Common Variable Immunodeficiency (CVID) is a primary antibody deficiency characterised by hypogammaglobulinemia and recurrent infections. Most morbidity and mortality is caused by immune dysregulation complications (CVIDid), which affect around one-third of CVID patients and are of poorly understood etiology. Here, we investigate the hypothesis that gut microbial dysbiosis contributes to the inflammation underlying CVIDid. In this cross-sectional multicentre study, bacterial localization and crypt architecture were analyzed in gut biopsies of 15 CVID patients, 3 patients with X-linked agammaglobulinemia (XLA), and 9 healthy controls (HC).
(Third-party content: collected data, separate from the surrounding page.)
(** C23: Init and Process on a block return, and every transfer they ask for lies
    inside its buffer and its tensor.  With transfers that write what they are
    asked to ([AscendCLaws]) the tensors keep their shapes, the buffers theirs, the
    inputs of the operator are not written, and of the sequences and outputs only
    those of the block's own rows.  A write of an output that the hardware extends
    to 32 bytes, as the comment of the adapter says, still ends inside the storage
    that the adapter allocates for the output.  [CallReady] is as for
    [ngram_call_golden]. *)
Theorem ngram_block_frame `{HA : AscendC} `{HAL : !AscendCLaws} t ub order g b i n
    (HR : CallReady t ub order g) (HI : NgramSpecDecodeTilingFunc t = Ok (i, n)) (Hb : 0 <= b < n) :
  let c := Init i b in
  returns (Process c (g, ub b)) (fun '(g', u') =>
    GmOk c (tc_batch_size t) g' /\ CoreOk c u' /\ gm_frame c g g' (row_offset c) (row_offset c + my_rows c)) /\
  forall width off count, width = 1 \/ width = tc_k t -> 0 <= off -> 0 <= count -> off + count <= tc_batch_size t * width ->
    off + align8 count <= storage_elems (tc_batch_size t) width.
Proof.
  intros c. split; [|intros w off m Hw; pose proof (ca_k t (cl_sizes _ _ _ _ HR)); apply burst_in_storage; lia]. subst c. destruct HR as [HT HG Hu Ho Hl HV HK]. destruct (NgramSpecDecodeTilingFunc_returns t HT) as ([i' n'] & E & Hn & Hi).
  rewrite HI in E. injection E as <- <-. subst n. rewrite (Hi b Hb). cbn zeta.
  destruct (block_rows_range t HT b Hb) as (R1 & R2 & R3).
  eapply returns_mono; [apply (core_returns (conf t b) (conf_ok t HT b) (tc_batch_size t)); try done|].
  - by apply conf_gm_ok.
  - apply allocated_ok; [by apply conf_ok|apply (ca_maxn _ HT)|exact HK|by apply Hu].
  - intros r Hr. apply Hl. lia.
  - intros [g' u'] [HU [Hf _]]. split; [|done]. eapply gm_frame_ok; [by apply conf_gm_ok|done].
Qed.

Lemma ngram_block_frame_witness :
  exists i, NgramSpecDecodeTilingFunc demo_tiling = Ok (i, 2) /\
  returns (@Process SoftAscendC (Init i 1) (demo_gm, zero_ub (conf demo_tiling 1))) (fun '(g', u') =>
    GmOk (Init i 1) 5 g' /\ CoreOk (Init i 1) u' /\ gm_frame (Init i 1) demo_gm g' 2 5) /\
  forall width off count, width = 1 \/ width = 2 -> 0 <= off -> 0 <= count -> off + count <= 5 * width ->
    off + align8 count <= storage_elems 5 width.
Proof.
  eexists. split; [vm_compute; reflexivity|].
  refine (@ngram_block_frame SoftAscendC SoftAscendC_laws _ _ _ _ 1 _ 2 demo_ready _ _); [vm_compute; reflexivity|lia].
Defined.

(** ** Differences to the golden *)

(** Two rows of eight tokens, 1 9 2 1 8 2 with 1 sampled: the last token occurs at
    position 0, with 9 behind it, the last two at position 2, with 8 behind them. *)
Definition short_tiling : TilingContext := mkTilingContext 2 8 1 100 1 2 1 1 4096.
Definition short_gm : Gm :=
  mkGm [1; 9; 2; 1; 8; 2; 0; 0;  1; 9; 2; 1; 8; 2; 0; 0] [6; 6] [1; 1] [0; 0] [0; 0] [0; 0] [0; 0].
Lemma eagle_long_request_fault_witness :
  let s := demo_fresh <| qsBuf := [0; 4097; 0; 0; 0; 0; 0; 0] |> <| qeBuf := [4096; 0; 0; 0; 0; 0; 0; 0] |> in
  @ProcessOneRequestShiftFalse SoftCopy (mkTiling 1 1 1 0 0 77 3 4097 0 4100) [] [] 0 0 s = Fault OutOfBounds.
Proof.
  apply (@eagle_long_request_fault SoftCopy _ _ _ 0 _ 0 4097 4096);
    [apply (zeros_length 4096); lia|reflexivity|reflexivity|reflexivity|unfold MAX_PER_REQ; lia].
Defined.
End EagleTheorems.
Lemma piece_At g : 0 <= g < pages_before B -> At g (piece g).1 (piece g).2 /\ (piece g).1 < B.
Proof.
  intros Hg. unfold piece.
  assert (G : forall n b, 0 <= b -> b + Z.of_nat n = B -> forall g', 0 <= g' -> pages_before b + g' < pages_before B ->
    let p := find_piece n b g' in At (pages_before b + g') p.1 p.2 /\ p.1 < B).
  { induction n as [|n IH]; intros b Hb Hn g' Hg' Hl; cbn [find_piece].
    - replace b with B in Hl by lia. lia.
    - destruct (Z.ltb_spec g' (pages b)).
      + cbn. split; [|lia]. split; [done|]. split; [lia|]. split; [lia|lia].
      + specialize (IH (b + 1) ltac:(lia) ltac:(lia) (g' - pages b) ltac:(lia)). rewrite pages_next in IH by lia.
        replace (pages_before b + pages b + (g' - pages b)) with (pages_before b + g') in IH by lia. by apply IH. }
  destruct (so_batch HS) as [HB _]. specialize (G (Z.to_nat B) 0 ltac:(lia) ltac:(lia) g ltac:(lia)).
  assert (E : pages_before 0 = 0) by (apply sumZ_empty; lia). rewrite E, Z.add_0_l in G. apply G. lia.
Qed.

Lemma piece_eq g b k : At g b k -> b < B -> piece g = (b, k).
Proof.
  intros HA Hb. assert (Hg : 0 <= g < pages_before B).
  { destruct HA as (-> & Hb' & Hk & _). specialize (Hk Hb). pose proof (pages_mono (b + 1) B ltac:(lia) ltac:(lia)).
    rewrite pages_next in * by lia. pose proof (pages_before_le b ltac:(lia)). lia. }
  destruct (piece_At g Hg) as [HA' Hb']. destruct (At_unique _ _ _ _ _ HA HA' Hb Hb') as [-> ->]. by destruct (piece g).
Qed.
End Pieces.

(** ** The kernel *)

Lemma mul_grows a b : 0 <= a -> 0 < b -> 0 <= a <= a * b.
Proof. nia. Qed.

Section Kernel.
Context `{HA : AscendCopy} `{HAL : !AscendCopyLaws 32}.
Context (t : ReshapeAndCacheBNSDTilingData) (key slots lens : list Z).
Abbreviation bs := (blockSize t).
Abbreviation nh := (numHeads t).
Abbreviation hd := (headDim t).
Abbreviation B := (batch t).
Abbreviation seqs := (SeqsOk bs nh hd B slots lens).
Abbreviation seq_len := (seq_len lens).
Abbreviation tokens_before := (tokens_before lens).
Abbreviation slot_of := (slot_of slots lens).
Abbreviation left := (left bs slots lens).
Abbreviation pages := (pages bs slots lens).
Abbreviation pages_before := (pages_before bs slots lens).
Abbreviation tok := (tok bs slots lens).
Abbreviation room := (room bs slots lens).
Abbreviation count := (count bs slots lens).
Abbreviation At := (At bs B slots lens).
Abbreviation piece := (piece bs B slots lens).

(** Source and destination of a piece of one head, and its bytes: whole units of
    32 when the sequence ends before the page. *)
Definition src (b k h : Z) : Z := tokens_before b * nh * hd + tok b k * hd + h * seq_len b * hd.
Definition dst (b k h : Z) : Z :=
  slot_of b (tok b k) / bs * nh * bs * hd + slot_of b (tok b k) mod bs * hd + h * bs * hd.
Definition bytes (b k : Z) : Z :=
  if seq_len b - tok b k <? room b k then (count b k * hd + 31) / 32 * 32 else count b k * hd.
Next, bacterial load and microbiota composition were characterized using 16S rRNA-targeted qPCR and next-generation sequencing in stool samples of 42 CVIDid patients, 51 CVID patients with infections only (CVIDio), 48 HC and 11 XLA patients. The CVID gut microbiota was characterized by expansion of Enterobacteriaceae and bacterial invasion of colonic crypts in CVID and XLA colon biopsies. Increased fecal bacterial load, decreased alpha diversity were observed in CVIDid compared to HC, as well as a distinct beta diversity in CVIDid. Metagenomic shotgun sequencing followed by selective culturing and qPCR revealed a higher prevalence of Enterococcus gallinarum in CVIDid relative to CVIDio. Presence of E. gallinarum in stool correlated with increased serum IL-17A, IL-10, LILRB4 and Flt3L. When exposed to E. gallinarum supernatants, CVID and HC monocytes showed increased production of IL-6 and IL-6/IL-10 ratio.This study further supports the hypothesis that a dysregulated gut microbiota contributes to systemic inflammation in primary antibody deficiency, and introduces E.gallinarum as a potential pathobiont in CVID with immune dysregulation.